> _TASK GOAL_: Begin at the line containing "cfUsers := cfUsers" in the data below and go on through the line containing "Definition disk_one : world", repeating each line exactly; include both ends and no other line.

> _THE DATA_:

Lemma lookup_rule_ok rs dest lim : rates_opt rs -> Pace.lookup_rule rs dest = Some lim -> Qlt 0 (Pace.lmRate lim).
Proof.
  destruct rs as [m|]; [|done]. cbn. intros Hm. destruct (m !! dest) eqn:E; [intros [= <-]; exact (Hm _ _ E)|].
  intros E'. exact (Hm _ _ E').
Qed.

Lemma toRuleset_ok rules : Forall pace_rule_ok rules -> rates_opt (Pace.toRuleset rules).
Proof.
  intros Hr. assert (forall m, rates m ->
    rates (fold_left (fun m r => <[to_lower (Pace.rlMatch r) := Pace.rlLimit r]> m) rules m)) as HF.
  { induction Hr as [|r rules Hr _ IH]; intros m Hm; [done|]. apply IH, map_Forall_insert_2; [apply Hr|done]. }
  destruct rules; [done|]. apply HF, map_Forall_empty.
Qed.

Lemma by_scope_ok l k : scopes_ok l -> rates_opt (Pace.by_scope l !! k).
Proof.
  intros Hl. assert (forall s : gmap str (gmap str Pace.Limit), (forall k, rates_opt (s !! k)) -> forall k,
    rates_opt (fold_left (fun m dr => match Pace.toRuleset dr.2 with Some rs => <[to_lower dr.1 := rs]> m | None => m end) l s
               !! k)) as HF.
  { induction Hl as [|x l Hx _ IH]; intros s Hs k'; [apply Hs|]. cbn [fold_left]. apply IH. intros k2.
    pose proof (toRuleset_ok x.2 Hx) as Hr. destruct (Pace.toRuleset x.2); [|apply Hs].
    destruct (decide (to_lower x.1 = k2)) as [->|Hne]; [by rewrite lookup_insert_eq|by rewrite lookup_insert_ne]. }
  apply HF. intros k'. by rewrite lookup_empty.
Qed.

Lemma in_option {A} (x : A) mx : x ∈ option_list mx -> mx = Some x.
Proof. destruct mx; cbn; [by intros ->%list_elem_of_singleton|by intros ?%elem_of_nil]. Qed.

Lemma pacing_rates c t : pacing_ok c -> Pace.New c = Some t -> Pace.rates_ok t.
Proof.
  intros (H1 & H2 & H3 & H4). unfold Pace.New. set (t0 := Pace.mkThrottle _ _ _ _ _).
  assert (Pace.rates_ok t0) as H0.
  { intros k s Hs. apply Qlt_le_weak. apply elem_of_app in Hs as [Hs|Hs]; apply in_option in Hs.
    - unfold Pace.sender_scope in Hs. cbn [t0 Pace.thByMbx Pace.thByDom Pace.thGlobal] in Hs.
      destruct (Pace.lookup_rule (Pace.by_scope _ !! to_lower (Pace.kyMailbox k)) _) eqn:E1;
        [injection Hs as <-; eapply lookup_rule_ok in E1; [exact E1|by apply by_scope_ok]|].
      destruct (Pace.lookup_rule (Pace.by_scope _ !! to_lower (Pace.kyDomain k)) _) eqn:E2;
        [injection Hs as <-; eapply lookup_rule_ok in E2; [exact E2|by apply by_scope_ok]|].
      destruct (Pace.lookup_rule _ _) eqn:E3 in Hs; [|done]. injection Hs as <-.
      eapply lookup_rule_ok in E3; [exact E3|by apply toRuleset_ok].
    - unfold Pace.ip_scope in Hs. cbn [t0 Pace.thPerIP] in Hs. destruct (Pace.kyEgressIP k); [done|].
      destruct (Pace.lookup_rule _ _) eqn:E3 in Hs; [|done]. injection Hs as <-.
      eapply lookup_rule_ok in E3; [exact E3|by apply toRuleset_ok]. }
  destruct (Pace.thGlobal t0), (Pace.thPerIP t0); try (by intros [= <-]).
  destruct (_ && _); [done|]. by intros [= <-].
Qed.

(** What the daemon builds from a configuration that loaded meets the
    conditions of its components: the guard locks after a failure or more for
    a time that does not overflow (up to a hundred years), no pacing rate is
    negative, the limits of connections and messages are positive, and the
    warm-up schedule grows. *)
Theorem started_components ParseIP l :
  loaded_ok ParseIP l -> let c := ldRoot l in
  (auLockoutMinutes (cfAuth c) <= 52560000 -> Auth.guard_ok (auth_guard c)) /\
  (forall t, pacing l = Some t -> Pace.rates_ok t) /\
  (is_enabled (rpEnabled (cfReputation c)) = true -> Reputation.wuEnabled (warmUp c) = true ->
   0 <= Reputation.wuDay1 (warmUp c) -> Reputation.wuFull (warmUp c) < 2 ^ 64 -> Reputation.growing (warmUp c)) /\
  (forall i, lmIn (newLimits 0 l) = Some i ->
   Qlt 0 (RateLimit.limLimit (RateLimit.inConns i)) /\ Qlt 0 (RateLimit.limLimit (RateLimit.inMsgs i)) /\
   Qlt 0 (RateLimit.limLimit (RateLimit.inRcpts i))) /\
  (is_enabled (blEnabled (cfBlacklist c)) = true -> blCacheMinutes (cfBlacklist c) <= 52560000 ->
   exists b, blacklist c = Some b /\ 0 < Blacklist.ckTTL b).
Proof.
  intros [Hr _ Ht] c. split_and!.
  - intros Hb. destruct (ok_auth _ _ Hr) as [H1 H2]. fold c in H1, H2. unfold auth_guard.
    rewrite CertStore.wrap64_id by (unfold minute; lia). apply Auth.new_guard_ok; [lia|unfold minute; lia].
  - intros t E. by eapply pacing_rates.
  - intros He Hw H0 H64. destruct (ok_reputation _ _ Hr He) as [_ Hwu]. destruct (Hwu Hw) as (H1 & H2 & H3).
    unfold Reputation.growing. fold c in H1, H2, H3. unfold warmUp in *. split_and!; [done|lia|done|done|done].
  - intros i. unfold newLimits. cbn [lmIn]. destruct (is_enabled (ibEnabled _)) eqn:E; [|done]. intros [= <-].
    destruct (ok_rate_limit _ _ Hr) as [Hin _]. destruct (Hin E) as (? & ? & ?).
    cbn. change 0%Q with (inject_Z 0). by rewrite <- !Zlt_Qlt.
  - intros He Hb. unfold blacklist. rewrite He. eexists. split; [reflexivity|]. pose proof (ok_blacklist _ _ Hr He) as H1.
    fold c in H1. rewrite CertStore.wrap64_id by (unfold minute; lia). cbn [Blacklist.New Blacklist.ckTTL].
    rewrite (proj2 (Z.eqb_neq _ _)) by (unfold minute; lia). unfold minute. lia.
Qed.

(** ** Examples *)

(** Two versions of a configuration: another host name, a new API key in place
    of the old one, a higher minimum version of TLS. *)
Definition edition (host version key : str) (r : Root) : Root := {|
  cfServer := mkServer host 0; cfListeners := cfListeners r; cfTLS := mkTLS CertRoot version 14; cfSMTP := cfSMTP r;
  cfMailAuth := cfMailAuth r; cfAuth := cfAuth r; cfQueue := cfQueue r; cfDKIMDir := cfDKIMDir r;
  cfAntispam := cfAntispam r; cfAntivirus := cfAntivirus r; cfBlacklist := cfBlacklist r;
  cfReputation := cfReputation r; cfContainer := cfContainer r; cfRateLimit := cfRateLimit r;
  cfSRSSecret := cfSRSSecret r; cfEgress := cfEgress r; cfDomainsDir := cfDomainsDir r; cfDomains := cfDomains r;
  cfUsers := cfUsers r; cfAPI := Settings.mkAPI true #":8443" [key]; cfLogDir := cfLogDir r |}.
#[local] Instance two_editions : YamlCodec := {|
  decode_root r s :=
    if s =s #"main" then Ok (edition #"mx1.example.com" #"1.2" #"old-key-0123456789-0123456789-0123" r)
    else if s =s #"next" then Ok (edition #"mx2.example.com" #"1.3" #"new-key-0123456789-0123456789-0123" r)
    else Err #"yaml: line 1";
  decode_domain s := Ok (toy_file []) |}.
Definition no_ip : str -> option Container.IP := fun _ => None.

Definition disk_one : world := toy_disk [(#"example.com", #"")].
Definition disk_two : world := set_files (<[toy_main := mkFile #"next" 1]> (wFiles disk_one)) disk_one.
Definition disk_bad : world := set_files (<[toy_main := mkFile #"oops" 2]> (wFiles disk_one)) disk_one.
Definition quiet_day : @surroundings str :=
  mkSurroundings (fun _ d => Ok (CertStore.mkEntry (#"cert of " ++ d) (10 ^ 18))) (fun _ _ => true) 0.

Definition daemon_one : option (@Supervisor.daemon str) := start None no_ip toy_main disk_one quiet_day.
Definition seen (d : @Supervisor.daemon str) : str * list str * list str * list (str * bool) :=
  (svHostname (cfServer (ldRoot (Get (daManager d)))),
   map (fun r => match rnSettings r with SetSMTP s => Smtp.stHostname s | SetIMAP s => Imap.iHostname s
                                    | SetPOP3 s => Pop3.pHostname s end) (take 1 (daRunning d)),
   match daAPI d with Some a => aiKeys a | None => [] end,
   map (fun r => (spName (rnSpec r), match rnVersion r with CertStore.VersionTLS12 => true | _ => false end))
     (List.filter (fun r => spImplicit (rnSpec r)) (daRunning d))).
Definition old_key : list str := [ #"old-key-0123456789-0123456789-0123"].

(** A reload through the API replaces the configuration and nothing that was
    built from it; a SIGHUP updates the servers, but the API keeps the keys it
    was started with and the implicit TLS listeners keep the minimum version
    they were bound with. *)
Example what_a_reload_reaches :
  let implicit := [(#"smtps", true); (#"imaps", true); (#"pop3s", true)] in
  (fun d => seen (step None no_ip d (APIReload disk_two))) <$> daemon_one
    = Some (#"mx2.example.com", [ #"mx1.example.com"], old_key, implicit) /\
  (fun d => seen (step None no_ip d (Hup disk_two quiet_day))) <$> daemon_one
    = Some (#"mx2.example.com", [ #"mx2.example.com"], old_key, implicit) /\
  (fun d => CertStore.MinVersion (daStore (step None no_ip d (Hup disk_two quiet_day)))) <$> daemon_one
    = Some CertStore.VersionTLS13.
Proof. vm_compute. by split_and!. Qed.

(** With the antispam engine off nothing scans for viruses. *)
Example antivirus_alone c :
  avEnabled (cfAntivirus c) = true -> asEnabled (cfAntispam c) = Some false -> engine_scanner c = None.
Proof. intros _ E. unfold engine_scanner. by rewrite E. Qed.

Lemma daemon_one_starts : bool_decide (is_Some daemon_one) = true.
Proof. by vm_compute. Qed.

Example supervisor_invariant_witness :
  match daemon_one with
  | Some d => daemon_ok None no_ip (step None no_ip (step None no_ip d (Hup disk_bad quiet_day)) (Refresh quiet_day))
  | None => False
  end.
Proof.
  pose proof daemon_one_starts as Hs. destruct daemon_one as [d|] eqn:E; [|discriminate Hs].
  apply (supervisor_invariant None no_ip toy_main). apply reach_step, reach_step.
  exact (reach_start None no_ip toy_main disk_one quiet_day d E).
Defined.

Example started_components_witness :
  match daemon_one with
  | Some d => Auth.guard_ok (auth_guard (ldRoot (Get (daManager d))))
  | None => False
  end.
Proof.
  pose proof daemon_one_starts as Hs. destruct daemon_one as [d|] eqn:E; [|discriminate Hs].
  destruct (started_components no_ip (Get (daManager d)) (do_config None no_ip d (start_ok None no_ip toy_main disk_one quiet_day d E)))
    as [Hg _].
  apply Hg. apply Z.leb_le.
  assert (match daemon_one with Some d => auLockoutMinutes (cfAuth (ldRoot (Get (daManager d)))) <=? 52560000 | None => true end = true) as Hb
    by (vm_compute; reflexivity).
  rewrite E in Hb. exact Hb.
Defined.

> _RESULT OF THIS EXERCISE_:
  cfUsers := cfUsers r; cfAPI := Settings.mkAPI true #":8443" [key]; cfLogDir := cfLogDir r |}.
#[local] Instance two_editions : YamlCodec := {|
  decode_root r s :=
    if s =s #"main" then Ok (edition #"mx1.example.com" #"1.2" #"old-key-0123456789-0123456789-0123" r)
    else if s =s #"next" then Ok (edition #"mx2.example.com" #"1.3" #"new-key-0123456789-0123456789-0123" r)
    else Err #"yaml: line 1";
  decode_domain s := Ok (toy_file []) |}.
Definition no_ip : str -> option Container.IP := fun _ => None.

Definition disk_one : world := toy_disk [(#"example.com", #"")].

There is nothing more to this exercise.